Around the Western Bulldogs, he seems, if not happier, then more comfortable. “I think he’s figured out the sort of person he is, and how he can still be that person within footy, which is more intense and asks for more accountability every year,” said one of his teammates, Bob Murphy. “Everyone grapples with that, with finding their own space, but he just seems to be a bit more comfortable in his own skin this year. I don’t want to use the phrase ‘the footy world’ but I do think he’s starting to find that balance of doing the things that are part of the job, but still being himself within all that.”

Liberatore, 21, didn’t want to talk about that night, which left him dealing with some very adult things: an interview with police, a drug diversion program, a first strike under the AFL’s illicit drug policy and a place on the target-testing list. His club suspended him from its final four matches of last season, had him train in the mornings and at night, and put him to work on a building site. At the same time, the Bulldogs made sure he understood how much everyone cared about him, and was worried for him. The first thing his teammates wanted to know was: are you OK?

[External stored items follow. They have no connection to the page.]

Lemma read_image_size_no_digit_witness :
  read_image_size (λ _, Ok "ASCII text"%string) (image_path small_page)
  = Raise AttributeError
  ∧ grow_boxes (λ _, Ok "ASCII text"%string) 3 BOX small_page
    = Raise AttributeError
  ∧ right_pad_boxes (λ _, Ok "ASCII text"%string) 3 BOX small_page
    = Raise AttributeError.
Proof.
  apply (read_image_size_no_digit (λ _, Ok "ASCII text"%string) 3 BOX
           small_page "ASCII text"); reflexivity.
Defined.

(** * More on the step table *)

Section MoreChecksum.

Variable atom : Type.
Variable json_atom : atom → string.

(** What the constructor does with the step table.  On an object without
    a [steps] attribute, as every instance the class creates is, it raises
    [AttributeError] at its first assignment and builds nothing.  On an
    object that holds a [steps] dict it returns with each of the twelve
    steps in the table, whatever the dict held before, with no path and no
    checksum: [has_path] is false and [is_profile_changed] is true for
    every profile. *)
Theorem fresh_steps_all_changed :
  ImageFile_init_steps None = Raise AttributeError
  ∧ ∀ d s (profile : Profile atom), ∃ table step,
      ImageFile_init_steps (Some d) = Ok (Some table)
      ∧ table !! s = Some step
      ∧ has_path step = false
      ∧ is_profile_changed atom json_atom step profile = true.
Proof.
  split; [reflexivity|]. intros d s profile.
  destruct (steps_lookup d) as (table & Hrun & Hall).
  destruct (Hall s) as (step & Hstep & _ & Hpath & Hsum).
  exists table, step. split; [done|]. split; [done|]. split.
  - unfold has_path. by rewrite Hpath.
  - unfold is_profile_changed. rewrite Hsum. by apply bool_decide_eq_true.
Qed.

(** The attributes of the profile itself that the filter keeps. *)
Definition kept_at_top (attrs : gset Attribute)
    (entry : string * value atom) : Prop :=
  fields "Profile" entry.1 ∈ attrs.

#[local] Instance kept_at_top_dec attrs entry : Decision (kept_at_top attrs entry).
Proof. unfold kept_at_top. apply _. Defined.

Lemma asdict_top_filter attrs (profile : list (string * value atom)) :
  asdict atom (Some attrs) (Profile_instance atom profile)
  = JObject atom
      ((λ entry, (entry.1, asdict atom (Some attrs) entry.2))
         <$> filter (kept_at_top attrs) profile).
Proof.
  unfold Profile_instance. cbn [asdict]. f_equal.
  induction profile as [|[name v] profile IH]; [done|].
  destruct (decide (fields "Profile" name ∈ attrs)) as [Hin|Hout].
  - rewrite filter_cons_True by exact Hin. rewrite fmap_cons, <- IH.
    unfold keeps. by rewrite bool_decide_eq_true_2.
  - rewrite filter_cons_False by exact Hout. rewrite <- IH.
    unfold keeps. by rewrite bool_decide_eq_false_2.
Qed.

Definition preprocessor_or_denoiser (entry : string * value atom) : Prop :=
  entry.1 = "preprocessor"%string ∨ entry.1 = "denoiser"%string.

#[local] Instance preprocessor_or_denoiser_dec entry :
  Decision (preprocessor_or_denoiser entry).
Proof. unfold preprocessor_or_denoiser. apply _. Defined.

Lemma settings_of_top s name :
  fields "Profile" name ∈ settings_of s →
  name = "preprocessor"%string ∨ name = "denoiser"%string.
Proof.
  intros Hin. destruct s; simpl in Hin;
    repeat (apply elem_of_cons in Hin as [Hin|Hin];
            [first [by inversion Hin | inversion Hin; auto]|]);
    by apply elem_of_nil in Hin.
Qed.

(** A step looks into a profile only through the attributes of the
    profile that are themselves in its sensitivity list: a setting of a
    nested configuration class is dropped together with the attribute of
    the profile that holds it unless that attribute is listed too.  For a
    step whose list names, of the profile's own attributes, at most
    [preprocessor] and [denoiser] (every list written in
    [ImageFile.__init__] is such a list), two profiles with equal
    [preprocessor] and [denoiser] have the same checksum, and the step
    marked as computed with one is not reported as changed for the other,
    whatever their general, text detector and masker settings. *)
Theorem checksum_preprocessor_denoiser description settings
    (p1 p2 : Profile atom) :
  (∀ name, fields "Profile" name ∈ settings →
           name = "preprocessor"%string ∨ name = "denoiser"%string) →
  filter preprocessor_or_denoiser p1 = filter preprocessor_or_denoiser p2 →
  _profile_checksum atom json_atom
    (ProcessStep_init description (Some settings)) p1
  = _profile_checksum atom json_atom
      (ProcessStep_init description (Some settings)) p2
  ∧ is_profile_changed atom json_atom
      (update_checksum atom json_atom
         (ProcessStep_init description (Some settings)) p1) p2 = false.
Proof.
  unfold Profile in *. intros Htop Hsame.
  set (step := ProcessStep_init description (Some settings)).
  assert (_profile_checksum atom json_atom step p1
          = _profile_checksum atom json_atom step p2) as Hsum.
  { unfold _profile_checksum, step. cbn [ProcessStep_init _sensitivity_filter].
    rewrite !asdict_top_filter. do 3 f_equal.
    assert (∀ p : list (string * value atom),
              filter (kept_at_top (list_to_set settings)) p
              = filter (kept_at_top (list_to_set settings))
                  (filter preprocessor_or_denoiser p)) as Hnarrow.
    { intros p. rewrite list_filter_filter. apply list_filter_iff.
      intros [name v]. unfold kept_at_top, preprocessor_or_denoiser. simpl.
      rewrite elem_of_list_to_set. split; [|tauto].
      intros Hin. split; [done|]. by apply Htop. }
    by rewrite (Hnarrow p1), (Hnarrow p2), Hsame. }
  split; [done|].
  unfold is_profile_changed. apply bool_decide_eq_false.
  intros Hne. apply Hne.
  change (Some (_profile_checksum atom json_atom step p1)
          = Some (_profile_checksum atom json_atom step p2)).
  by rewrite Hsum.
Qed.

End MoreChecksum.

(** Two profiles, written with the JSON text of their leaves, that differ
    in the scale of the input and in the growth steps of the masker. *)
Definition masker_profile (input_size_scale mask_growth_steps : string)
    : Profile string :=
  [("general"%string,
    Inst string "GeneralConfig"
      [("input_size_scale"%string, Atom string input_size_scale)]);
   ("preprocessor"%string,
    Inst string "PreprocessorConfig" [("box_min_size"%string, Atom string "400")]);
   ("masker"%string,
    Inst string "MaskerConfig"
      [("mask_growth_steps"%string, Atom string mask_growth_steps)])].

Liberatore never worried they would act any other way, because he had seen them deal with other things and it was how they had always made him feel, before anything happened. But it was what made him want to use his time away from them how they wanted him to use it: to realise what a good first job he had, and what he might be doing if he didn’t have it. It made him think about the words he wanted them to describe him with. “I suppose you come to understand how you want to be seen,” he said. “And you realise you want to be seen as someone who’s determined and who perseveres, someone who cares about their career and doesn’t want to give it up easily.”

So, most mornings, he would be at the club by 6am to train. He would do the same each night, heading back to the club, driving to a boxing gym in Richmond or meeting one of the assistant coaches somewhere. In between he would head to East Malvern, to work on a building site, at a job that allowed him plenty of time to think. “It was pretty basic labouring work, pretty standard work, just cleaning up around the site and doing what they needed me to do,” he said. “It was obviously mundane, but at the same time the other builders were really good blokes, they were all friendly to me from the first day and they made things comfortable for me, which they didn’t need to do. It did resonate with me, how lucky I am to come to a footy club, to do what we do, just around the corner from home, pretty flexible hours. It was the right thing to do, the right process to go through to be able put things in perspective and realise what the good things were in life and what I wanted do.”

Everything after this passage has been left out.